- **Provided records**:
┌──
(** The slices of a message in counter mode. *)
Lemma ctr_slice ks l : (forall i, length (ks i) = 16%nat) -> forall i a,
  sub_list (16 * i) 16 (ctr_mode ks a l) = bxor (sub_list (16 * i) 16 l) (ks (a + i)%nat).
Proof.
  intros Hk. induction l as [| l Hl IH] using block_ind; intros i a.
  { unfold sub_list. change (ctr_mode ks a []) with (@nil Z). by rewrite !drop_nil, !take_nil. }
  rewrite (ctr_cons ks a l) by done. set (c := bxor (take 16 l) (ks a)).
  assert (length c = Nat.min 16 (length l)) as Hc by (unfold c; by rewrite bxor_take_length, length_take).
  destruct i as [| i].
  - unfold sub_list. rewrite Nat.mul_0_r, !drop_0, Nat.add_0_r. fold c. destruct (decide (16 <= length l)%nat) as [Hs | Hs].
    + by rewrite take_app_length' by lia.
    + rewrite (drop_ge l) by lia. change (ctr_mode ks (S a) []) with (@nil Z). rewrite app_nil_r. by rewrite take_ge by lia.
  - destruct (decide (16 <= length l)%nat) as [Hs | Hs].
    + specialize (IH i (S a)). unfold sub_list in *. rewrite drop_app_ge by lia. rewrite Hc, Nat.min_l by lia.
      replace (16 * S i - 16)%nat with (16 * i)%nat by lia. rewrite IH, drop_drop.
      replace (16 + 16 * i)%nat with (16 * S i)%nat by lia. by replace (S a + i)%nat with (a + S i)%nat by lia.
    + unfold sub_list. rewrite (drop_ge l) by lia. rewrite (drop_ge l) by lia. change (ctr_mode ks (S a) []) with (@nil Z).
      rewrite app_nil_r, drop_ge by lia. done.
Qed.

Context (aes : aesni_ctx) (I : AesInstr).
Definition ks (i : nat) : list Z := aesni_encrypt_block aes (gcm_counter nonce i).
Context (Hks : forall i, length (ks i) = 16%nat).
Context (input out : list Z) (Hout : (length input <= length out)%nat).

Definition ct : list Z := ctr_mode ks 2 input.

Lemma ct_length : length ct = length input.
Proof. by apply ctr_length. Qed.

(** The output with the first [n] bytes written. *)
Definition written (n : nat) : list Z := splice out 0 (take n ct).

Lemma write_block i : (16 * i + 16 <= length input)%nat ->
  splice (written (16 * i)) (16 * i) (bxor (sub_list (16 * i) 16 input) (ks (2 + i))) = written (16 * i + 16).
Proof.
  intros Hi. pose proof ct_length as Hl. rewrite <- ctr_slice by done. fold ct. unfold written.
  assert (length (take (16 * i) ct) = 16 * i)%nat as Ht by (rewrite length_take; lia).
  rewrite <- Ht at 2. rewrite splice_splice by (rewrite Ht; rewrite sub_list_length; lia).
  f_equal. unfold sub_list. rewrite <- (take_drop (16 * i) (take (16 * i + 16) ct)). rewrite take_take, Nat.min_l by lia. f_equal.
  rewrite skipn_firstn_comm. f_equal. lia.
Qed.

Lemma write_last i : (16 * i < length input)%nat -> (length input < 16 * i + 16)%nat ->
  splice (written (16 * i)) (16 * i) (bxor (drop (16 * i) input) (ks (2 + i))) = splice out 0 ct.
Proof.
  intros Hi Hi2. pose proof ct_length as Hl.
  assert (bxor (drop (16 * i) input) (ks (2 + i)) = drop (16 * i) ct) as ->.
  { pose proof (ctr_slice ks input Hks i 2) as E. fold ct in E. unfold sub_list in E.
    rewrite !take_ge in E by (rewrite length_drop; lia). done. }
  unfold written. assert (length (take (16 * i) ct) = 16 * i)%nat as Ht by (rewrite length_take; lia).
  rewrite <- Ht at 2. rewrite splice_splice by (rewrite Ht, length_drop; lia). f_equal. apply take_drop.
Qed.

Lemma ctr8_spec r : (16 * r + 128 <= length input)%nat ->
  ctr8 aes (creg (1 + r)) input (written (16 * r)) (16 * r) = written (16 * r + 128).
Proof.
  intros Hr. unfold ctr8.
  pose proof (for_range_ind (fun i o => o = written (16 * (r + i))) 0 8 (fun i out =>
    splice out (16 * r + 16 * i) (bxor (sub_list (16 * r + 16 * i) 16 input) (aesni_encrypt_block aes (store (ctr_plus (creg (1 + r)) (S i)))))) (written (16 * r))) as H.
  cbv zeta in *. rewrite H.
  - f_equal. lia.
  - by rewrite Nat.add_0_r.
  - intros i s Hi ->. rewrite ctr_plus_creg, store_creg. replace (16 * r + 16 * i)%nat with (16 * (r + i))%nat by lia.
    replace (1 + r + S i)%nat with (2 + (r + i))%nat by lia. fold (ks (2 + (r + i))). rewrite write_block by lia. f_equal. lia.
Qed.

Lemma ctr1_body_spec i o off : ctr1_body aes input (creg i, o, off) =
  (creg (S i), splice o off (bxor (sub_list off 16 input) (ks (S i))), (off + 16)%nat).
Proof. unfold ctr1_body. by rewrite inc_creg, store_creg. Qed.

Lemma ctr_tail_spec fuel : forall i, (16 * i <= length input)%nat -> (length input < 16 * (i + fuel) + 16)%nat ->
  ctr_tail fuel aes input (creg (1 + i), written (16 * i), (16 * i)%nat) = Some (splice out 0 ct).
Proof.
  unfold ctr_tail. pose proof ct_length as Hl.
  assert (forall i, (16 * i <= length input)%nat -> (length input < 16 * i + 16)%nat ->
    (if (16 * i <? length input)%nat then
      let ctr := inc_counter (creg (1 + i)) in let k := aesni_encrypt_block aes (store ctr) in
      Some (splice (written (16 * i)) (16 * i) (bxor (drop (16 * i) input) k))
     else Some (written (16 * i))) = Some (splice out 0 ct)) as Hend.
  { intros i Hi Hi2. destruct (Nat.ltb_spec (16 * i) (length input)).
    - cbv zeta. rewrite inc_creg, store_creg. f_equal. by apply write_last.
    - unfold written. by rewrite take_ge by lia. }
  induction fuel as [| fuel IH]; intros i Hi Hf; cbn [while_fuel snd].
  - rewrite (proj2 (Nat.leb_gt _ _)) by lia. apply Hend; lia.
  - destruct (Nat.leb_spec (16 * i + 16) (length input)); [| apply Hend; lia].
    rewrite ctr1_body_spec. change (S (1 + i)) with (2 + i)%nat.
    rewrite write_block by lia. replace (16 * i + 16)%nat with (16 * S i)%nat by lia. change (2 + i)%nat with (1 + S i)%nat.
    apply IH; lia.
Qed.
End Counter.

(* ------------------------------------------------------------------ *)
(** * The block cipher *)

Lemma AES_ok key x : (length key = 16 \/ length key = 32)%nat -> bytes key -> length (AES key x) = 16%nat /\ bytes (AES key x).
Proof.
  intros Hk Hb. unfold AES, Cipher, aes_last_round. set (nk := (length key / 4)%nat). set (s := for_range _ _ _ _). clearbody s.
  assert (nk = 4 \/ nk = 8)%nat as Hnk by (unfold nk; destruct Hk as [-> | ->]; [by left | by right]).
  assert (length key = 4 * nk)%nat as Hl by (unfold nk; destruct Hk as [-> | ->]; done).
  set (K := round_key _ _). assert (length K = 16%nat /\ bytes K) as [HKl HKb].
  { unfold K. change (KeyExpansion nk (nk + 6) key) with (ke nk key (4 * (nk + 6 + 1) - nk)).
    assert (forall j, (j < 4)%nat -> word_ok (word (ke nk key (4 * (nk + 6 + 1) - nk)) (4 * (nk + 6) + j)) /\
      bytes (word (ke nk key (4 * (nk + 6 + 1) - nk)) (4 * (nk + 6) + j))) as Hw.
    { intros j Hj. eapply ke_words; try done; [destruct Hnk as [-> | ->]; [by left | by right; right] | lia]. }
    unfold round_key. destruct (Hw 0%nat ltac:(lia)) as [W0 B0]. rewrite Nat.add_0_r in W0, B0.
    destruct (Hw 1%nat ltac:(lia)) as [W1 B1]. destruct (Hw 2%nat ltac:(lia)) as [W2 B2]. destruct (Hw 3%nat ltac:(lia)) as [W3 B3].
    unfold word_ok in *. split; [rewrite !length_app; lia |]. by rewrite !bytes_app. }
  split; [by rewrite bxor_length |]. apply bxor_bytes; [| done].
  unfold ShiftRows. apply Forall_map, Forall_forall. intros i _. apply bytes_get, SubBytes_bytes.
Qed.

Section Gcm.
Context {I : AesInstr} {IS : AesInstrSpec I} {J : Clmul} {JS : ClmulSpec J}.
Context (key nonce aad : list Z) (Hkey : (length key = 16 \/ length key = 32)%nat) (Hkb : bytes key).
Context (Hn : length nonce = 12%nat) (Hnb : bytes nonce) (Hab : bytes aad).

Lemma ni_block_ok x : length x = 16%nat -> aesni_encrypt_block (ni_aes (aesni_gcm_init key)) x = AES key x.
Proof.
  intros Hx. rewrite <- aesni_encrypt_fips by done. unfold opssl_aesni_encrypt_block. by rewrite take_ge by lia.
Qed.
└──
┌──
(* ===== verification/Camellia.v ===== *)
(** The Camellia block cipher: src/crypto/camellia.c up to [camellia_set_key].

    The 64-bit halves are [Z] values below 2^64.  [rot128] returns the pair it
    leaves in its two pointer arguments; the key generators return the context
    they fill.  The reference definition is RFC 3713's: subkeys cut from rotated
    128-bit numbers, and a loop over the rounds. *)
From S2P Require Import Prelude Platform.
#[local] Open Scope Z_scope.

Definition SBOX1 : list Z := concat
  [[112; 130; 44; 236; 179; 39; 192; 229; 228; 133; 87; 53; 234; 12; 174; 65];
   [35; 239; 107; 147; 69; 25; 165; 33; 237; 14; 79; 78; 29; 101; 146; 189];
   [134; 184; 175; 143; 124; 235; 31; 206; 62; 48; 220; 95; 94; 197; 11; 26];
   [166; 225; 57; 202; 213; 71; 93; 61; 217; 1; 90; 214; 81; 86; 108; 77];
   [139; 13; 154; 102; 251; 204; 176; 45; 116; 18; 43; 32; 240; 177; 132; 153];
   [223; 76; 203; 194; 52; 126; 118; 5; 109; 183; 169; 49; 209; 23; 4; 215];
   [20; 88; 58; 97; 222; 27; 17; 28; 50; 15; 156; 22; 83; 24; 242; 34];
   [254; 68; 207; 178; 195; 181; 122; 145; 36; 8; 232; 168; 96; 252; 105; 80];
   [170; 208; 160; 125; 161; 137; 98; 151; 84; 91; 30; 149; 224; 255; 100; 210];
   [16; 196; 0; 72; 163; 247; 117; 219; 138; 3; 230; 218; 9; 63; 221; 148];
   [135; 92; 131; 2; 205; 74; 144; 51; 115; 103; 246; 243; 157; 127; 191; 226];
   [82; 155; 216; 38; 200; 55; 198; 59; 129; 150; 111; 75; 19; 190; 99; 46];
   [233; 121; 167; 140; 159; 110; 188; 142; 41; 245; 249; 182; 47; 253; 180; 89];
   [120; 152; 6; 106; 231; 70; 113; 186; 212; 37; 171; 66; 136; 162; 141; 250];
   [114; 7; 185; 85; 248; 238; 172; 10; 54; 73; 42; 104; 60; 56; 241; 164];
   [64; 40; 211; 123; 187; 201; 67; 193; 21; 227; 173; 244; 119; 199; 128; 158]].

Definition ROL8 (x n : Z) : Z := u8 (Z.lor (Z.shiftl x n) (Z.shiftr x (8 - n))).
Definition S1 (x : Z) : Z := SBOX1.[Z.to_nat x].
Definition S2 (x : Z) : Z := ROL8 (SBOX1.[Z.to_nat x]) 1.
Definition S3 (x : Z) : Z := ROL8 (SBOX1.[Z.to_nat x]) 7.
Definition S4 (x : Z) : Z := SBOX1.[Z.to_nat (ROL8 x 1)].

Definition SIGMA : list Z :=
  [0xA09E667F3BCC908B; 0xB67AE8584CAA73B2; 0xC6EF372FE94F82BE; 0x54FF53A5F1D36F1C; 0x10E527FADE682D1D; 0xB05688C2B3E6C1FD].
└──
- **Activity**: In the data above, find the line with "- destruct (Nat.leb_spec" and the line with "bytes (word (ke". Retype both, plus every line between them, exactly.

- **Completed exercise**:
  - destruct (Nat.leb_spec (16 * i + 16) (length input)); [| apply Hend; lia].
    rewrite ctr1_body_spec. change (S (1 + i)) with (2 + i)%nat.
    rewrite write_block by lia. replace (16 * i + 16)%nat with (16 * S i)%nat by lia. change (2 + i)%nat with (1 + S i)%nat.
    apply IH; lia.
Qed.
End Counter.

(* ------------------------------------------------------------------ *)
(** * The block cipher *)

Lemma AES_ok key x : (length key = 16 \/ length key = 32)%nat -> bytes key -> length (AES key x) = 16%nat /\ bytes (AES key x).
Proof.
  intros Hk Hb. unfold AES, Cipher, aes_last_round. set (nk := (length key / 4)%nat). set (s := for_range _ _ _ _). clearbody s.
  assert (nk = 4 \/ nk = 8)%nat as Hnk by (unfold nk; destruct Hk as [-> | ->]; [by left | by right]).
  assert (length key = 4 * nk)%nat as Hl by (unfold nk; destruct Hk as [-> | ->]; done).
  set (K := round_key _ _). assert (length K = 16%nat /\ bytes K) as [HKl HKb].
  { unfold K. change (KeyExpansion nk (nk + 6) key) with (ke nk key (4 * (nk + 6 + 1) - nk)).
    assert (forall j, (j < 4)%nat -> word_ok (word (ke nk key (4 * (nk + 6 + 1) - nk)) (4 * (nk + 6) + j)) /\
      bytes (word (ke nk key (4 * (nk + 6 + 1) - nk)) (4 * (nk + 6) + j))) as Hw.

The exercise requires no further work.